Sepucuk surat dari seorang ayah
                  
                  
                  Aku tuliskan surat ini atas nama rindu yang besarnya hanya 
                  Allah yang tahu. Sebelum kulanjutkan, bacalah surat ini 
                  sebagai surat seorang laki-laki kepada seorang laki-laki; 
                  surat seorang ayah kepada seorang ayah.
                  
                  Nak, menjadi ayah itu indah dan mulia. Besar kecemasanku 
                  menanti kelahiranmu dulu belum hilang hingga saat ini. 

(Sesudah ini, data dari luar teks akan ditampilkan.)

(** * pathx: path expressions over a labelled tree

    A shallow embedding of [src/pathx.c] (parser, type checker, evaluator,
    axis traversal and public entry points) together with the properties
    of the specification that are settled against it.

    Conventions of the embedding.
    - A [struct tree *] is a [node] (an address) into a [heap]; [NULL] is
      [None].  Dereferencing an address that is not in the heap has no
      defined result and is the outcome [Abort], as is a failing
      [assert], and as is a read through a pointer into the value pool
      that was taken before [REALLOC_N] gave the pool a new block.
    - Loops over the tree and the mutually recursive parser and evaluator
      take a [fuel] bound; running out of it is the outcome [OutOfFuel],
      which is distinct from every result of the C code.
    - The C allocator is taken to succeed ([ALLOC], [REALLOC_N], [strdup]);
      [PATHX_ENOMEM] arises only from the explicit overflow guard of
      [make_value].
    - [int] and [uint] are 32 bits wide, [unsigned long] 64 bits (LP64). *)

From Stdlib Require Import ZArith Ascii String List Bool Lia.
From stdpp Require Import base option list gmap strings.

Local Open Scope string_scope.
Local Open Scope list_scope.
Local Open Scope Z_scope.

(** ** Outcomes of a run *)

Inductive outcome (A : Type) : Type :=
| Ok (a : A)
| Abort
| OutOfFuel.
Arguments Ok {A} a.
Arguments Abort {A}.
Arguments OutOfFuel {A}.

Definition obind {A B : Type} (m : outcome A) (k : A -> outcome B) : outcome B :=
  match m with
  | Ok a => k a
  | Abort => Abort
  | OutOfFuel => OutOfFuel
  end.

Declare Scope outcome_scope.
Delimit Scope outcome_scope with outcome.
Notation "'do' x <- m ; k" := (obind m (fun x => k))
  (at level 10, x name, m at level 100, k at level 200) : outcome_scope.
Notation "'do' ' p <- m ; k" := (obind m (fun x => match x with p => k end))
  (at level 10, p pattern, m at level 100, k at level 200) : outcome_scope.
Local Open Scope outcome_scope.

(** ** Machine integers *)

Definition uint_wrap (z : Z) : Z := z mod 2 ^ 32.

(** Conversion of a value to [int]: reduction modulo 2^32 into the signed
    range, as gcc defines the out-of-range case. *)
Definition int_wrap (z : Z) : Z := (z + 2 ^ 31) mod 2 ^ 32 - 2 ^ 31.

Definition ULONG_BITS : Z := 64.
Definition ULONG_MAX : Z := 2 ^ ULONG_BITS - 1.
Definition ulong_wrap (z : Z) : Z := z mod 2 ^ ULONG_BITS.

(** ** Characters of the C locale *)

Definition char_code (c : ascii) : Z := Z.of_N (N_of_ascii c).

Definition isspace (c : ascii) : bool :=
  let n := char_code c in (n =? 32) || ((9 <=? n) && (n <=? 13)).

Definition isalpha (c : ascii) : bool :=
  let n := char_code c in
  ((65 <=? n) && (n <=? 90)) || ((97 <=? n) && (n <=? 122)).

Definition isdigit (c : ascii) : bool :=
  let n := char_code c in (48 <=? n) && (n <=? 57).

Definition NUL : ascii := Ascii.zero.
Definition L_BRACK : ascii := "["%char.
Definition R_BRACK : ascii := "]"%char.
Definition SEP : ascii := "/"%char.

(** The double quote, and the string of the two quote characters. *)
Definition DQUOTE : ascii := ascii_of_nat 34.
Definition quotes : string := String "'"%char (String DQUOTE EmptyString).

Definition ascii_eqb (a b : ascii) : bool := Ascii.eqb a b.

(** ** Strings and [streqx] *)

(** [strlen(s) == 0] *)
Definition str_empty (s : string) : bool :=
  match s with EmptyString => true | String _ _ => false end.

(** We consider NULL and the empty string to be equal. *)
Definition streqx (s1 s2 : option string) : bool :=
  match s1, s2 with
  | None, None => true
  | None, Some b => str_empty b
  | Some a, None => str_empty a
  | Some a, Some b => String.eqb a b
  end.

(** ** The tree *)

Definition node : Type := nat.

(** Modelled from the spec: [struct tree] is declared in [internal.h], which
    is not among the sources.  The fields are the ones the specification
    lists for a tree node: label and value (possibly absent), the parent
    link (a self-reference at the root), the head of the child list and
    the next sibling.  The field [value] is [tvalue] here, [value] being
    the type of [struct value]. *)
Record tree : Type := mk_tree {
  label : option string;
  tvalue : option string;
  parent : node;
  children : option node;
  next : option node
}.

Abbreviation heap := (gmap node tree).

Definition deref (h : heap) (n : node) : outcome tree :=
  match h !! n with
  | Some t => Ok t
  | None => Abort
  end.

(** ** Expressions *)

Set Warnings "-register-all".

Inductive type : Type := T_NONE | T_NODESET | T_BOOLEAN | T_NUMBER | T_STRING.

(** [enum expr_tag]; the names [E_LOCPATH], [E_BINARY], [E_VALUE] and [E_APP]
    are the variants of [expr] below. *)
Inductive expr_tag : Type := Tag_LOCPATH | Tag_BINARY | Tag_VALUE | Tag_APP.

Inductive binary_op : Type := OP_EQ | OP_NEQ | OP_PLUS | OP_MINUS | OP_STAR.

Inductive axis : Type :=
| SELF | CHILD | DESCENDANT | DESCENDANT_OR_SELF | PARENT | ANCESTOR | ROOT.

Definition axis_names : list (axis * string) :=
  [ (SELF, "self"); (CHILD, "child"); (DESCENDANT, "descendant");
    (DESCENDANT_OR_SELF, "descendant-or-self"); (PARENT, "parent");
    (ANCESTOR, "ancestor"); (ROOT, "root") ].

Inductive func_impl : Type := impl_last | impl_position.

Record func : Type := mk_func {
  fname : string;
  arity : nat;
  ftype : type;
  arg_types : list type;
  impl : func_impl
}.

Definition builtin_funcs : list func :=
  [ mk_func "last" 0 T_NUMBER [] impl_last;
    mk_func "position" 0 T_NUMBER [] impl_position ].

(** [struct expr] with its [type] field as the first argument of every
    variant; [struct step] with [name = None] for the wildcard and
    [predicates = None] for a [NULL] predicate list.  A [struct pred] is
    the list of its [nexpr] expressions, a [struct locpath] the list of its
    steps. *)
Inductive expr : Type :=
| E_LOCPATH (ty : type) (lp : option (list step))
| E_BINARY (ty : type) (op : binary_op) (left right : expr)
| E_VALUE (ty : type) (value_ind : Z)
| E_APP (ty : type) (f : func) (args : list expr)
with step : Type :=
| mk_step (sa : axis) (sname : option string) (spreds : option (list expr)).

Definition step_axis (s : step) : axis := match s with mk_step a _ _ => a end.
Definition step_name (s : step) : option string :=
  match s with mk_step _ n _ => n end.
Definition step_predicates (s : step) : option (list expr) :=
  match s with mk_step _ _ p => p end.

Definition expr_type (e : expr) : type :=
  match e with
  | E_LOCPATH ty _ | E_BINARY ty _ _ _ | E_VALUE ty _ | E_APP ty _ _ => ty
  end.

Definition tag_of (e : expr) : expr_tag :=
  match e with
  | E_LOCPATH _ _ => Tag_LOCPATH
  | E_BINARY _ _ _ _ => Tag_BINARY
  | E_VALUE _ _ => Tag_VALUE
  | E_APP _ _ _ => Tag_APP
  end.

Definition set_type (ty : type) (e : expr) : expr :=
  match e with
  | E_LOCPATH _ lp => E_LOCPATH ty lp
  | E_BINARY _ op l r => E_BINARY ty op l r
  | E_VALUE _ i => E_VALUE ty i
  | E_APP _ f a => E_APP ty f a
  end.

(** ** Searching in the tree *)

Definition step_matches (s : step) (t : tree) : bool :=
  match step_name s with
  | None => true
  | Some n => streqx (Some n) (label t)
  end.

(** [while (ctx->parent != ctx) ctx = ctx->parent;] *)
Fixpoint climb_to_root (fuel : nat) (h : heap) (ctx : node) : outcome node :=
  match fuel with
  | O => OutOfFuel
  | S f =>
      do t <- deref h ctx;
      if Nat.eqb (parent t) ctx then Ok ctx else climb_to_root f h (parent t)
  end.

(** [while (node->next == NULL && node != ctx) node = node->parent;] *)
Fixpoint climb_to_next (fuel : nat) (h : heap) (ctx n : node) : outcome node :=
  match fuel with
  | O => OutOfFuel
  | S f =>
      do t <- deref h n;
      match next t with
      | None => if Nat.eqb n ctx then Ok n else climb_to_next f h ctx (parent t)
      | Some _ => Ok n
      end
  end.

(** One turn of the body of the loop of [step_next]: the axis-native
    successor of [n]. *)
Definition axis_next (fuel : nat) (h : heap) (a : axis) (ctx n : node)
  : outcome (option node) :=
  match a with
  | SELF => Ok None
  | CHILD => do t <- deref h n; Ok (next t)
  | DESCENDANT | DESCENDANT_OR_SELF =>
      do t <- deref h n;
      match children t with
      | Some c => Ok (Some c)
      | None =>
          do m <- climb_to_next fuel h ctx n;
          if Nat.eqb m ctx then Ok None
          else do tm <- deref h m; Ok (next tm)
      end
  | PARENT | ROOT => Ok None
  | ANCESTOR =>
      do t <- deref h n;
      if Nat.eqb (parent t) n then Ok None else Ok (Some (parent t))
  end.

Fixpoint step_next (fuel : nat) (h : heap) (s : step) (ctx : node)
    (cur : option node) : outcome (option node) :=
  match cur with
  | None => Ok None
  | Some n =>
      match fuel with
      | O => OutOfFuel
      | S f =>
          do nxt <- axis_next f h (step_axis s) ctx n;
          match nxt with
          | None => Ok None
          | Some m =>
              do tm <- deref h m;
              if step_matches s tm then Ok (Some m)
              else step_next f h s ctx (Some m)
          end
      end
  end.

Definition step_first (fuel : nat) (h : heap) (s : step) (ctx : node)
  : outcome (option node) :=
  do '(ctx', cand) <-
    match step_axis s with
    | SELF | DESCENDANT_OR_SELF => Ok (ctx, Some ctx)
    | CHILD | DESCENDANT => do t <- deref h ctx; Ok (ctx, children t)
    | PARENT | ANCESTOR => do t <- deref h ctx; Ok (ctx, Some (parent t))
    | ROOT => do r <- climb_to_root fuel h ctx; Ok (r, Some r)
    end;
  match cand with
  | None => Ok None
  | Some n =>
      do tn <- deref h n;
      if step_matches s tn then Ok (Some n)
      else step_next fuel h s ctx' (Some n)
  end.

(** ** Values and the state of the evaluator and parser *)

(** Modelled from the spec: [pathx_errcode_t] is declared in a header that
    is not among the sources; the codes are the ones of the specification's
    table of error codes, all of which [pathx.c] names. *)
Inductive pathx_errcode : Type :=
| PATHX_NOERROR | PATHX_ENAME | PATHX_ESTRING | PATHX_ENUMBER | PATHX_EDELIM
| PATHX_EPRED | PATHX_ENOMEM | PATHX_ESLASH | PATHX_EINTERNAL | PATHX_ETYPE.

                  Kecemasan yang indah karena ia didasari sebuah cinta. Sebuah 
                  cinta yang telah terasakan bahkan ketika yang dicintai belum 
                  sekalipun kutemui.
                  
                  Nak, menjadi ayah itu mulia. Bacalah sejarah Nabi-Nabi dan 
                  Rasul dan temukanlah betapa nasehat yang terbaik itu dicatat 
                  dari dialog  seorang ayah dengan anak-anaknya.
                  
                  Meskipun demikian, ketahuilah Nak, menjadi ayah itu berat dan 
                  sulit. Tapi kuakui, betapa sepanjang masa kehadiranmu di 
                  sisiku, aku seperti menemui keberadaanku, makna keberadaanmu, 
                  dan makna tugas kebapakanku terhadapmu. Sepanjang masa 
                  keberadaanmu adalah salah satu masa terindah dan paling aku 
                  banggakan di depan siapapun. Bahkan dihadapan Tuhan, ketika 
                  aku duduk berduaan berhadapan dengan Nya, hingga saat usia 
                  senja ini. 
                  
                  Nak, saat pertama engkau hadir, kucium dan kupeluk engkau 
                  sebagai buah cintaku dan ibumu. Sebagai bukti, bahwa aku dan 
                  ibumu tak lagi terpisahkan oleh apapun jua.
                  
                  Tapi seiring waktu, ketika engkau suatu kali telah mampu 
                  berkata: "TIDAK", timbul kesadaranku siapa engkau sesungguhnya. 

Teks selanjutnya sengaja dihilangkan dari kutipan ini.